Das äußere Erscheinungsbild des Trauermantels ist unverwechselbar. Für viele Menschen - unabhängig davon ob sie Naturliebhaber sind oder nicht - ist eine Begegung mit dem Trauermantel ein ganz besonderes Ereigns. So gibt es viele detaillierte Erzählungen von Begegnungen mit diesem schönen aber leider in den meisten Gegenden Deutschlands sehr seltenen Falter (siehe z.B. Peter Kremer: SchmetterlingePeter Kremer: Schmetterlinge).

Mit einer Spannweite von 55-76 mm gehört der Trauermantel in Europa zu den größten Tagfaltern.

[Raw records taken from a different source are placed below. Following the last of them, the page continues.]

(* ===== verification/FsverityCommon.v ===== *)
(** * authfs/src/fsverity/sys.rs and authfs/src/fsverity/common.rs

    Height of the Merkle tree, the fs-verity descriptor and its digest, and
    the error type of the fsverity modules. *)

From S2P Require Import Prelude Io Common Crypto.

(** ** sys.rs *)
Definition FS_VERITY_MAGIC : bytes := [0x46; 0x53; 0x56; 0x65; 0x72; 0x69; 0x74; 0x79]. (* FSVerity *)
Definition FS_VERITY_VERSION : Z := 1.
Definition FS_VERITY_HASH_ALG_SHA256 : Z := 1.
Definition FS_VERITY_LOG_BLOCKSIZE : Z := 12.

(** ** common.rs *)
Inductive FsverityError :=
| BadSignature
| InsufficientData (got : Z)
| CannotVerify
| FsIo (e : io_error)
| UnexpectedCryptoError (e : CryptoError)
| InvalidState.

Definition log128_ceil `{Profile} {E} (num : Z) : outcome E (option Z) :=
  if num =? 0 then Ok None
  else
    m ← sub_u64 num 1;
    bits ← sub_u64 64 (leading_zeros_u64 m);
    q ← divide_roundup bits 7;
    Ok (Some q).

Definition merkle_tree_height `{Profile} {E} (data_size : Z) : outcome E (option Z) :=
  let hashes_per_node := CHUNK_SIZE / HASH_SIZE in
  node_span ← mul_u64 hashes_per_node CHUNK_SIZE;
  hash_pages ← divide_roundup data_size node_span;
  log128_ceil hash_pages.

Definition build_fsverity_digest `{Sha256Ffi} (root_hash : Sha256Hash) (file_size : Z)
    : outcome CryptoError Sha256Hash :=
  h ← hasher_new;
  h ← hasher_update (le_bytes 1 FS_VERITY_VERSION) h;
  h ← hasher_update (le_bytes 1 FS_VERITY_HASH_ALG_SHA256) h;
  h ← hasher_update (le_bytes 1 FS_VERITY_LOG_BLOCKSIZE) h;
  h ← hasher_update (le_bytes 1 0) h;
  h ← hasher_update (le_bytes 4 0) h;
  h ← hasher_update (le_bytes 8 file_size) h;
  h ← hasher_update root_hash h;
  h ← hasher_update (zeros 32) h;
  h ← hasher_update (zeros 32) h;
  h ← hasher_update (zeros 32) h;
  h ← hasher_update (zeros 32) h;
  h ← hasher_update (zeros 32) h;
  h ← hasher_update (zeros 32) h;
  h ← hasher_update (zeros 16) h;
  hasher_finalize h.

(** ** Specifications *)

(** [struct fsverity_descriptor] of linux/fsverity.h, 256 bytes. *)
Definition fsverity_descriptor (root_hash : bytes) (file_size : Z) : bytes :=
  [FS_VERITY_VERSION; FS_VERITY_HASH_ALG_SHA256; FS_VERITY_LOG_BLOCKSIZE; 0] ++
  zeros 4 ++ le_bytes 8 file_size ++ root_hash ++ zeros 208.

(** The height that [merkle_tree_height] computes, on unbounded integers. *)
Definition tree_height (data_size : Z) : Z :=
  cdiv (bit_length (cdiv data_size (128 * CHUNK_SIZE) - 1)) 7.

(** ** Lemmas *)
Lemma bit_length_le x k : 0 <= x -> 0 <= k -> (bit_length x <= k <-> x < 2 ^ k).
Proof.
  intros Hx Hk. unfold bit_length. case_match eqn:E.
  - apply Z.eqb_eq in E as ->. split; [intros _; apply Z.pow_pos_nonneg; lia|lia].
  - apply Z.eqb_neq in E. pose proof (Z.log2_lt_pow2 x k). lia.
Qed.
Lemma bit_length_nonneg x : 0 <= bit_length x.
Proof. unfold bit_length. case_match; [lia|]. pose proof (Z.log2_nonneg x). lia. Qed.

Lemma pow128 k : 0 <= k -> 128 ^ k = 2 ^ (7 * k).
Proof. intros. change 128 with (2 ^ 7). by rewrite <- Z.pow_mul_r by lia. Qed.

Lemma log128_le n k :
  1 <= n -> 0 <= k -> (cdiv (bit_length (n - 1)) 7 <= k <-> n <= 128 ^ k).
Proof.
  intros Hn Hk. rewrite cdiv_le, bit_length_le, pow128 by lia.
  rewrite (Z.mul_comm k 7). lia.
Qed.

Lemma log128_ceil_ok `{Profile} {E} n :
  1 <= n < 2 ^ 64 -> log128_ceil (E := E) n = Ok (Some (cdiv (bit_length (n - 1)) 7)).
Proof.
  intros Hn. unfold log128_ceil. rewrite (proj2 (Z.eqb_neq _ _)) by lia.
  rewrite sub_u64_ok, bind_Ok by lia. unfold leading_zeros_u64.
  pose proof (bit_length_nonneg (n - 1)).
  assert (bit_length (n - 1) <= 64) by (apply (bit_length_le (n - 1) 64); lia).
  rewrite sub_u64_ok, bind_Ok by lia.
  replace (64 - (64 - bit_length (n - 1))) with (bit_length (n - 1)) by lia.
  by rewrite divide_roundup_ok by lia.
Qed.

Lemma tree_height_le n k :
  0 < n -> 0 <= k -> (tree_height n <= k <-> n <= CHUNK_SIZE * 128 ^ (k + 1)).
Proof.
  intros Hn Hk. unfold tree_height.
  assert (0 < cdiv n (128 * CHUNK_SIZE)) by (apply cdiv_pos; clia).
  rewrite log128_le, cdiv_le by clia.
  rewrite Z.pow_add_r, Z.pow_1_r by lia. clia.
Qed.
Lemma tree_height_nonneg n : 0 < n -> 0 <= tree_height n.
Proof. intros. apply cdiv_nonneg; [lia|]. apply bit_length_nonneg. Qed.

Lemma merkle_tree_height_ok `{Profile} {E} n :
  0 < n -> n + 128 * CHUNK_SIZE < 2 ^ 64 ->
  merkle_tree_height (E := E) n = Ok (Some (tree_height n)).
Proof.
  intros Hn Hmax. unfold merkle_tree_height.
  change (CHUNK_SIZE / HASH_SIZE) with 128. unfold tree_height.
  rewrite mul_u64_ok, bind_Ok by clia.
  rewrite divide_roundup_ok, bind_Ok by clia.
  assert (0 < cdiv n (128 * CHUNK_SIZE)) by (apply cdiv_pos; clia).
  rewrite log128_ceil_ok; [done|]. split; [lia|].
  enough (cdiv n (128 * CHUNK_SIZE) <= n) by clia.
  apply cdiv_le; clia.
Qed.

Lemma build_fsverity_digest_ok `{Sha256Spec} root n :
  build_fsverity_digest root n = Ok (sha256 (fsverity_descriptor root n)).
Proof.
  unfold build_fsverity_digest. hash_run. do 2 f_equal.
  unfold fsverity_descriptor. rewrite <- !app_assoc. reflexivity.
Qed.

Lemma fsverity_descriptor_inj root root' n n' :
  length root = HASH -> length root' = HASH ->
  0 <= n < 2 ^ 64 -> 0 <= n' < 2 ^ 64 ->
  fsverity_descriptor root n = fsverity_descriptor root' n' -> root = root' ∧ n = n'.
Proof.
  intros Hr Hr' Hn Hn' Heq. unfold fsverity_descriptor in Heq.
  apply app_inv_head, app_inv_head in Heq.
  apply app_inj_1 in Heq as [Hle Heq]; [|by rewrite !length_le_bytes].
  apply app_inj_1 in Heq as [-> _]; [|congruence].
  split; [done|]. by apply (le_bytes_inj 8) in Hle.
Qed.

Insgesamt macht der Trauermantel - im Gegensatz zu vielen anderen Tagfaltern - nicht den Eindruck eines "fröhlichen Gauklers". Vielmehr wird er häufig als schwermütig oder düster charakterisiert.

Flügeloberseite
Trauermantel (Zuchtaufnahme); Foto: Dieter Stüning; Bonn, Nordrhein-Westfalen, Deutschland (ca. 1995)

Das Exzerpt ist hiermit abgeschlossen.